Word for word, restate the lines from the start of the data down to the line with "rl_others : forall", both included.

Information given:
+++
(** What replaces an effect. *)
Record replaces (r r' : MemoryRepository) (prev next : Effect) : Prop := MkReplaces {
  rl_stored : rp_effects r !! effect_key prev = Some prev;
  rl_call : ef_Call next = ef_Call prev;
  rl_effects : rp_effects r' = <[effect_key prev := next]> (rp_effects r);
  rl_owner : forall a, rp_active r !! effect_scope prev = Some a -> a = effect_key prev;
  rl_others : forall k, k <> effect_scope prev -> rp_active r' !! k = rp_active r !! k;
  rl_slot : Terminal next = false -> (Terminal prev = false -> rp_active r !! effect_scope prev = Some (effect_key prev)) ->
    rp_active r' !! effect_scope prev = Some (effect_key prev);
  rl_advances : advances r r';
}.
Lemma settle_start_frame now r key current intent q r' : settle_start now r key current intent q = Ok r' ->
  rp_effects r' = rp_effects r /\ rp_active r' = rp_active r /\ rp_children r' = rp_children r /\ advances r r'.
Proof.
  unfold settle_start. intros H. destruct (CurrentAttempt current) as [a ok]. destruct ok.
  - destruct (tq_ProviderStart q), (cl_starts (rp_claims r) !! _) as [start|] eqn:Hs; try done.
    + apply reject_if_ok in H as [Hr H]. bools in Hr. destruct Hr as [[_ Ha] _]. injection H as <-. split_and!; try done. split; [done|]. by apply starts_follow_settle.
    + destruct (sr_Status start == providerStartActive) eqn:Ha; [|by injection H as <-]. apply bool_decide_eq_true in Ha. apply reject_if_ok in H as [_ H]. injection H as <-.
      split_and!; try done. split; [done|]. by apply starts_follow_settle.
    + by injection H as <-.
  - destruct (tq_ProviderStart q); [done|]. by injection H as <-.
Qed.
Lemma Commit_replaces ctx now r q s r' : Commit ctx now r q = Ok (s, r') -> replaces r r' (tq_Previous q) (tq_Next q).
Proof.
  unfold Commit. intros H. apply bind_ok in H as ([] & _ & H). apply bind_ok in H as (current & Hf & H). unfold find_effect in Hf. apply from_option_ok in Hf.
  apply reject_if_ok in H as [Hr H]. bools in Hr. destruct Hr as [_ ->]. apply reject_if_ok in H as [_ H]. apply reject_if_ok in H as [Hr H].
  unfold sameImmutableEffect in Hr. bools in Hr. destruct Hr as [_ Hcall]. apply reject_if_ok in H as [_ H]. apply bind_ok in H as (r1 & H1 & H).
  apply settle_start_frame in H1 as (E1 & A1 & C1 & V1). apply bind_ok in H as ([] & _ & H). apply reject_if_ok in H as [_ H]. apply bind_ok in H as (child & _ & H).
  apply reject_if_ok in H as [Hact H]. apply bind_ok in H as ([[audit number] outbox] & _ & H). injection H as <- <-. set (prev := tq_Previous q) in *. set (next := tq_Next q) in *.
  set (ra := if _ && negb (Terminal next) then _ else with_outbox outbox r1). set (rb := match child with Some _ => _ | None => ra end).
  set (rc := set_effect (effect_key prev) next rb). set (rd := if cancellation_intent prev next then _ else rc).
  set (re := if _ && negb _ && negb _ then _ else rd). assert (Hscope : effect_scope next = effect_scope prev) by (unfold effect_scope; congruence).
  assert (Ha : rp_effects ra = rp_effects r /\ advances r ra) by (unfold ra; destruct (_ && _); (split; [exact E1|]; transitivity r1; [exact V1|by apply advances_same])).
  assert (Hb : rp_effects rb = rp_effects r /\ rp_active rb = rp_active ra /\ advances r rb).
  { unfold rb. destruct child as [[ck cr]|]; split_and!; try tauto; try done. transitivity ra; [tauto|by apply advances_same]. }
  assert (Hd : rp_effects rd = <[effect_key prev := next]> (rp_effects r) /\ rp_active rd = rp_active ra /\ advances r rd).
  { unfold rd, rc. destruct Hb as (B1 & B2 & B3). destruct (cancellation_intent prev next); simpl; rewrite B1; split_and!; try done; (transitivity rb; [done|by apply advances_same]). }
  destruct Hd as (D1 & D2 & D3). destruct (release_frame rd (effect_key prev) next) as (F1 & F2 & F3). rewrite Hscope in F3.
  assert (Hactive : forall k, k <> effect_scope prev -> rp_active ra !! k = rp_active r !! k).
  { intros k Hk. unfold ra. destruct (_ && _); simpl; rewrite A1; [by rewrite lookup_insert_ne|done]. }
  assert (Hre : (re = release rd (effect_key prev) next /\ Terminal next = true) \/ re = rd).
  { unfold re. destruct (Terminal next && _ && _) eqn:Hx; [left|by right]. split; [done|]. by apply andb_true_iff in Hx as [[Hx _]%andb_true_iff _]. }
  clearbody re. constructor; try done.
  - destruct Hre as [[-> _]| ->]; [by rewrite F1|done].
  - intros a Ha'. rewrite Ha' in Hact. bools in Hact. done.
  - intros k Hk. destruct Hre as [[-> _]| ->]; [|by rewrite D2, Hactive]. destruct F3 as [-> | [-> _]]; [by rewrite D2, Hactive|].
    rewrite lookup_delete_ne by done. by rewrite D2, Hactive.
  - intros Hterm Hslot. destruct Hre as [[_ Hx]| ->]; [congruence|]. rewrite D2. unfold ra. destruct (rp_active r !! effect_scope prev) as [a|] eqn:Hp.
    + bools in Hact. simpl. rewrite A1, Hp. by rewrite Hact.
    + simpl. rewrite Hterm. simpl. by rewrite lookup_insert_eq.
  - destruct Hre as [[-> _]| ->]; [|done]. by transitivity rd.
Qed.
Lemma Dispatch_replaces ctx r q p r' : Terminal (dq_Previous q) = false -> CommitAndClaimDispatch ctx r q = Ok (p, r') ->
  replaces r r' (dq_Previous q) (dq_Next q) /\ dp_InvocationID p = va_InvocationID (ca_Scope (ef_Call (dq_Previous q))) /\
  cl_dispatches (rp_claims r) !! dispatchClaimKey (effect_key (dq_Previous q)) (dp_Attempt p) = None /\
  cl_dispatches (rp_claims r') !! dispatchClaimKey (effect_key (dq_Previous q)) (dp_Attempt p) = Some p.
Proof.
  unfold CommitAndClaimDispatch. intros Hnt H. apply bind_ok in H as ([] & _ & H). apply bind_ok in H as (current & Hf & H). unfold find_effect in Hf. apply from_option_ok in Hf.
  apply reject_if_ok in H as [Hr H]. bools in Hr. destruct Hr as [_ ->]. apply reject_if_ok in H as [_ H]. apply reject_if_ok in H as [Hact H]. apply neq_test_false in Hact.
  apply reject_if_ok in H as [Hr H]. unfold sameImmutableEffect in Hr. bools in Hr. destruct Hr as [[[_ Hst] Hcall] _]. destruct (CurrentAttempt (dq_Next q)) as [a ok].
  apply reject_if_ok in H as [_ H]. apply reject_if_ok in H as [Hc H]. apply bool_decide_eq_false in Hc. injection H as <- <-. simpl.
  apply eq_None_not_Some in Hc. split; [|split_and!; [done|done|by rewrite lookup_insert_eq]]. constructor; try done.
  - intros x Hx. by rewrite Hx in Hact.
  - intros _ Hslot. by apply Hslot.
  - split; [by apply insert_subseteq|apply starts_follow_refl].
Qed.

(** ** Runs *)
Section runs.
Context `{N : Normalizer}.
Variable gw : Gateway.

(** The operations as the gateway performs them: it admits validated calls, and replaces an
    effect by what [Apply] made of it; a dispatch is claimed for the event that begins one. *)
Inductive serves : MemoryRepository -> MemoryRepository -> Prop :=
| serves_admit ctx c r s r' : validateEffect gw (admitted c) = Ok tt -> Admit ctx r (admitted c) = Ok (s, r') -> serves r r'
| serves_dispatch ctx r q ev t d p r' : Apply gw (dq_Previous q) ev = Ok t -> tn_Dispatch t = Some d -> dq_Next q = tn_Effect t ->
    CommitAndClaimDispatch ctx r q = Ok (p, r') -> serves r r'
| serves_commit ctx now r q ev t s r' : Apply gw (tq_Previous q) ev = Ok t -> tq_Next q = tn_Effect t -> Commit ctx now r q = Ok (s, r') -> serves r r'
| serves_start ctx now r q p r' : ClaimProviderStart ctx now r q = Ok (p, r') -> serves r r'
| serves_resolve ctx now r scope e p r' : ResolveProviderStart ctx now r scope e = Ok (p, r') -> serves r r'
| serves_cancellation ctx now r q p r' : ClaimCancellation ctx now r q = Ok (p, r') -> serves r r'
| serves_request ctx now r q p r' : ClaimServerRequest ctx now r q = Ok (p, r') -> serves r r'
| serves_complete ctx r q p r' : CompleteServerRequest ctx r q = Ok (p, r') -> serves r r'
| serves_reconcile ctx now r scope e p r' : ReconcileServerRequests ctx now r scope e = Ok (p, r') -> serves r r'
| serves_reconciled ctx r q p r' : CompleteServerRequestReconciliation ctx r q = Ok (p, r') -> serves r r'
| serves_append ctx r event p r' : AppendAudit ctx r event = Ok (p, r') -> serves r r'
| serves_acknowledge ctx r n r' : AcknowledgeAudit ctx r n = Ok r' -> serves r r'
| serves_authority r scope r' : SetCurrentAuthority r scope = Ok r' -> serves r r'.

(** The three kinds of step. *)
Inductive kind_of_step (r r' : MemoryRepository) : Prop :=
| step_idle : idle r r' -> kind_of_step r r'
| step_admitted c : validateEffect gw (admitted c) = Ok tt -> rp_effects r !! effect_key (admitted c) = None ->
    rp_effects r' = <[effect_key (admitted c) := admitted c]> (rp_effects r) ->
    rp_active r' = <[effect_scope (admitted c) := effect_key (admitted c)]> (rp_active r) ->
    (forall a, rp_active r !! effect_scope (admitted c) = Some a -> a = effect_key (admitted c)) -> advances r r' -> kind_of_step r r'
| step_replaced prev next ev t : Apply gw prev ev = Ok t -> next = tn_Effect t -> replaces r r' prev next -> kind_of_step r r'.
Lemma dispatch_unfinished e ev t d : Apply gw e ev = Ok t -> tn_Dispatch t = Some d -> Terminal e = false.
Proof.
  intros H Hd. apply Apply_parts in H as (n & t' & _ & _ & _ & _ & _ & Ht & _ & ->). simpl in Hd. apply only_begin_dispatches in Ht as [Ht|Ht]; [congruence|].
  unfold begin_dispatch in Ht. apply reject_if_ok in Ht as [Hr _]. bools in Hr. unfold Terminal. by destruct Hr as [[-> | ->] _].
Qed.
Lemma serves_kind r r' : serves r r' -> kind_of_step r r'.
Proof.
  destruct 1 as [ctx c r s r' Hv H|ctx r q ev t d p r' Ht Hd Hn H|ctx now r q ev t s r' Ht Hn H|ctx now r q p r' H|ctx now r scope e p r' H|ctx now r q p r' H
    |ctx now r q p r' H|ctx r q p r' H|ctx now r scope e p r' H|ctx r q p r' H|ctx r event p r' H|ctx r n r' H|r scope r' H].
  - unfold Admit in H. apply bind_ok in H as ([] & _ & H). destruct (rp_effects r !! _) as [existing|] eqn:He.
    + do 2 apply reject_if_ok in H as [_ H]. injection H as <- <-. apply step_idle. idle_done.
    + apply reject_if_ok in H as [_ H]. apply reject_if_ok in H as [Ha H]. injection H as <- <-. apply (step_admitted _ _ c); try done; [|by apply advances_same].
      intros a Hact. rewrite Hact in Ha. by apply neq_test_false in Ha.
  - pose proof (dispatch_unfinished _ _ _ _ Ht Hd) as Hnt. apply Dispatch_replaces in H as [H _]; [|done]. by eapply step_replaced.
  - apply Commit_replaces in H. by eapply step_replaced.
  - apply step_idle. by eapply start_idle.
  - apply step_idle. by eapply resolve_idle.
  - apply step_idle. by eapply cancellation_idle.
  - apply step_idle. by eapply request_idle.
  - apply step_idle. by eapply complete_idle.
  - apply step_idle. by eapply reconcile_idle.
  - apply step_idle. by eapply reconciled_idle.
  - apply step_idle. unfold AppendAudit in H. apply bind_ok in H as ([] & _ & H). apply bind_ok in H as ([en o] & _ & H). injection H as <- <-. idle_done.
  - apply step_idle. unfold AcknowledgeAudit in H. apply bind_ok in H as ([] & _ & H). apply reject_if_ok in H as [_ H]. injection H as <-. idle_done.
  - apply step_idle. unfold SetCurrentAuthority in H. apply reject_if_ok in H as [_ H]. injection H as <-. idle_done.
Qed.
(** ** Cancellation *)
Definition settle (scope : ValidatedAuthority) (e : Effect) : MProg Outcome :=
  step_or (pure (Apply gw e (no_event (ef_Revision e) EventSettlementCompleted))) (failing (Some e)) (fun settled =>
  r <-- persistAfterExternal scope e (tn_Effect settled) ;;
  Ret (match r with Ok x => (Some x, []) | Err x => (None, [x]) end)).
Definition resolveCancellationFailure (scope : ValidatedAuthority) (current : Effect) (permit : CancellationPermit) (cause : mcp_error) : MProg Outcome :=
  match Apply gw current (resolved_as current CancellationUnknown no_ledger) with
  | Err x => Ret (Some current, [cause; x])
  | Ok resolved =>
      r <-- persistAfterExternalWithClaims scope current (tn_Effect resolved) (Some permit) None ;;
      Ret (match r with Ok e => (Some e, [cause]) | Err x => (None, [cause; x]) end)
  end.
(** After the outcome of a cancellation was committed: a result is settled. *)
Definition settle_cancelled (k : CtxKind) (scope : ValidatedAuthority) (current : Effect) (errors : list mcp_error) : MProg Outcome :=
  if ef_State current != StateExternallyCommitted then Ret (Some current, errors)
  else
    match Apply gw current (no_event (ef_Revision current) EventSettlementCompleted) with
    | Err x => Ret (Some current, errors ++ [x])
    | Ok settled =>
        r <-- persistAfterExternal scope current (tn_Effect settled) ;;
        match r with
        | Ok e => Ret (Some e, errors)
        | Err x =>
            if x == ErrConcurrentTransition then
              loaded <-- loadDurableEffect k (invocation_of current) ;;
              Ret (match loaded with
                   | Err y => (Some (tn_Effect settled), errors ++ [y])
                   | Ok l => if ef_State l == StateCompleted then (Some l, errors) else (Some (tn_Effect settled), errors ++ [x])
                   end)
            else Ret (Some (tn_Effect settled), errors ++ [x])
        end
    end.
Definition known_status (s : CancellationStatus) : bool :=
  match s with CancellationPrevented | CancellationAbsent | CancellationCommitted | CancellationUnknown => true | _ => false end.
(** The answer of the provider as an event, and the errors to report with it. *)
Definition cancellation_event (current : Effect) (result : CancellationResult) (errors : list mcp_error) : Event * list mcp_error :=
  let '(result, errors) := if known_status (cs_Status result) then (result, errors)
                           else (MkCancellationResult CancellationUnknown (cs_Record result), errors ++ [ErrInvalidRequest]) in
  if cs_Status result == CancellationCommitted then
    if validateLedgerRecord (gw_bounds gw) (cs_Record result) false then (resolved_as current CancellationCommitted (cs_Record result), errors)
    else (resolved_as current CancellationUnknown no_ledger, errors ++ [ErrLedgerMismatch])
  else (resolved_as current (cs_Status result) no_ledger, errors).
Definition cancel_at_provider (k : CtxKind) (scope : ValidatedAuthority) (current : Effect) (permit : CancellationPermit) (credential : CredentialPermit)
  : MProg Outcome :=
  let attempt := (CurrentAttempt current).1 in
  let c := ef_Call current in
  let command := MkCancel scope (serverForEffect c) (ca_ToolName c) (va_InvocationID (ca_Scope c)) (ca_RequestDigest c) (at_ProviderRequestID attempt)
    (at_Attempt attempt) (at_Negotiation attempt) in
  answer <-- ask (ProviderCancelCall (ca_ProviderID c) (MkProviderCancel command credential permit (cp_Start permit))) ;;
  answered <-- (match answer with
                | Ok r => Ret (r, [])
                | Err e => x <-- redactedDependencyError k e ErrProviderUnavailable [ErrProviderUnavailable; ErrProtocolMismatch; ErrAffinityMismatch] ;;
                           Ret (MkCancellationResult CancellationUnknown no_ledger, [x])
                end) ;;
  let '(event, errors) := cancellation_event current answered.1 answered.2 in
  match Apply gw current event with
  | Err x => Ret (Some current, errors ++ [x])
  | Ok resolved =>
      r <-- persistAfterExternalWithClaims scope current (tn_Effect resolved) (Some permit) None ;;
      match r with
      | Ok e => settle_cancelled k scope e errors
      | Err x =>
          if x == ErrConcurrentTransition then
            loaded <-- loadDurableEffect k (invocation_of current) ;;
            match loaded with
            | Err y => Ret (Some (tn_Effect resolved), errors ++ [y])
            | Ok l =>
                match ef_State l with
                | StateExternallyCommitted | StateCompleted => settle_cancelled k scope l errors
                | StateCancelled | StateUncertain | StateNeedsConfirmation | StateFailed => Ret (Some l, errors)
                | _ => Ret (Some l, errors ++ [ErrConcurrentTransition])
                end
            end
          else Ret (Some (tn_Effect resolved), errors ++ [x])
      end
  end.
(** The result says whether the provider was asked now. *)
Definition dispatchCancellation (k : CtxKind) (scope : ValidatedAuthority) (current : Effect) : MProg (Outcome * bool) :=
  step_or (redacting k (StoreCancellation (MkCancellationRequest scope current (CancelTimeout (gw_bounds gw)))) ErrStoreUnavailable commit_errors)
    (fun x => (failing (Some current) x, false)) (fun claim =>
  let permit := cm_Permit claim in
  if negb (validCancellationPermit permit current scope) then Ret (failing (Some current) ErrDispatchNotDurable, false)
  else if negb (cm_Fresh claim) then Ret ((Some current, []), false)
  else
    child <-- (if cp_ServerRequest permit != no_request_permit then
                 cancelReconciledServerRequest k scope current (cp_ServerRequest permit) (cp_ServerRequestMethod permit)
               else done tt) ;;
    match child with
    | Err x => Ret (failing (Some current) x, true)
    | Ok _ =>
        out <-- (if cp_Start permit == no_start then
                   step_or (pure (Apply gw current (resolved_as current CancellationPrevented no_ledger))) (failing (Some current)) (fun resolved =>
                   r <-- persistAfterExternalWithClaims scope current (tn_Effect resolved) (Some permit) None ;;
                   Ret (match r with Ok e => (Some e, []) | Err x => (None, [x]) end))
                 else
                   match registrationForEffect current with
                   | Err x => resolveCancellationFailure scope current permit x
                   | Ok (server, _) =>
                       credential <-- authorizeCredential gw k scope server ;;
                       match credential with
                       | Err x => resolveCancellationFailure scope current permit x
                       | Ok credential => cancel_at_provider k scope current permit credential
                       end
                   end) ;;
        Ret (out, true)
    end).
+++
Response to the task:
(** What replaces an effect. *)
Record replaces (r r' : MemoryRepository) (prev next : Effect) : Prop := MkReplaces {
  rl_stored : rp_effects r !! effect_key prev = Some prev;
  rl_call : ef_Call next = ef_Call prev;
  rl_effects : rp_effects r' = <[effect_key prev := next]> (rp_effects r);
  rl_owner : forall a, rp_active r !! effect_scope prev = Some a -> a = effect_key prev;
  rl_others : forall k, k <> effect_scope prev -> rp_active r' !! k = rp_active r !! k;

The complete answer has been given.